Return every line from the records below in which the word "prefix" is found.

Stored items
——————————
#[global] Instance val_eq_dec : EqDecision val.
Proof. solve_decision. Defined.

(** ToBoolean. *)
Definition truthy (v : val) : bool :=
  match v with
  | Undefined | Null | Bool false => false
  | Bool true => true
  | Num z => negb (z =? 0)%Z
  | Str s => negb (String.eqb s "")
  | Obj => true
  end.

(** [a || b]. *)
Definition or (a b : val) : val := if truthy a then a else b.

(** [v === 'lit'] for a string literal. *)
Definition eqs (v : val) (lit : string) : bool :=
  match v with
  | Str s => String.eqb s lit
  | _ => false
  end.

(** [v === n] for a number. *)
Definition eqn (v : val) (n : Z) : bool :=
  match v with
  | Num z => (z =? n)%Z
  | _ => false
  end.

(** [!v]. *)
Definition not (v : val) : bool := negb (truthy v).

(** Property read on a decoded object: absent keys read as [undefined]. *)
Definition get (d : gmap string val) (k : string) : val :=
  default Undefined (d !! k).

(** A [Date]: [None] is the Invalid Date, [Some t] a time value in
    milliseconds. *)
Definition Date := option Z.

(** [new Date(t)] for a time value: out of the representable range the
    result is the Invalid Date. *)
Definition Date_of_time (t : Z) : Date :=
  if (Z.abs t <=? 8640000000000000)%Z then Some t else None.

(** [new Date(d.getTime() + ms)]. *)
Definition Date_plus (d : Date) (ms : Z) : Date :=
  match d with
  | Some t => Date_of_time (t + ms)
  | None => None
  end.

(** [isValid] of date-fns on a [Date]. *)
Definition isValid (d : Date) : bool :=
  match d with Some _ => true | None => false end.

(** ASCII [toLowerCase]: the model lower-cases the letters A-Z and leaves
    every other byte alone. *)
Definition lower_ascii (c : ascii) : ascii :=
  let n := nat_of_ascii c in
  if (65 <=? n)%nat && (n <=? 90)%nat then ascii_of_nat (n + 32) else c.

Fixpoint toLowerCase (s : string) : string :=
  match s with
  | EmptyString => EmptyString
  | String c s' => String (lower_ascii c) (toLowerCase s')
  end.

Definition upper_ascii (c : ascii) : ascii :=
  let n := nat_of_ascii c in
  if (97 <=? n)%nat && (n <=? 122)%nat then ascii_of_nat (n - 32) else c.

Fixpoint toUpperCase (s : string) : string :=
  match s with
  | EmptyString => EmptyString
  | String c s' => String (upper_ascii c) (toUpperCase s')
  end.

(** [s.includes(kw)]. *)
Fixpoint includes (s kw : string) : bool :=
  String.prefix kw s ||
  match s with
  | EmptyString => false
  | String _ s' => includes s' kw
  end.

(** [Array.prototype.slice(start, end)]: a negative index counts from the
    end, and both indices are clamped to the array. *)
Definition slice {A} (l : list A) (start end_ : Z) : list A :=
  let len := Z.of_nat (length l) in
  let k := if (start <? 0)%Z then Z.max (len + start) 0 else Z.min start len in
  let final := if (end_ <? 0)%Z then Z.max (len + end_) 0 else Z.min end_ len in
  take (Z.to_nat (final - k)) (drop (Z.to_nat k) l).

(** [Math.ceil(n / d)] on integers; the quotient by zero is no integer
    ([None] stands for Infinity and NaN). *)
Definition ceil_div (n d : Z) : option Z :=
  if (d =? 0)%Z then None else Some (- ((- n) / d))%Z.

(** [s.substring(n)]. *)
Fixpoint string_drop (n : nat) (s : string) : string :=
  match n, s with
  | O, _ => s
  | S n', String _ s' => string_drop n' s'
  | S _, EmptyString => EmptyString
  end.

(** [s.replace(pat, rep)] for a string pattern: the first occurrence only. *)
Fixpoint replace_first (s pat rep : string) : string :=
  if String.prefix pat s then rep +:+ string_drop (String.length pat) s
  else match s with
       | EmptyString => EmptyString
       | String c s' => String c (replace_first s' pat rep)
       end.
——————————
■ **Finished exercise**
  String.prefix kw s ||
  if String.prefix pat s then rep +:+ string_drop (String.length pat) s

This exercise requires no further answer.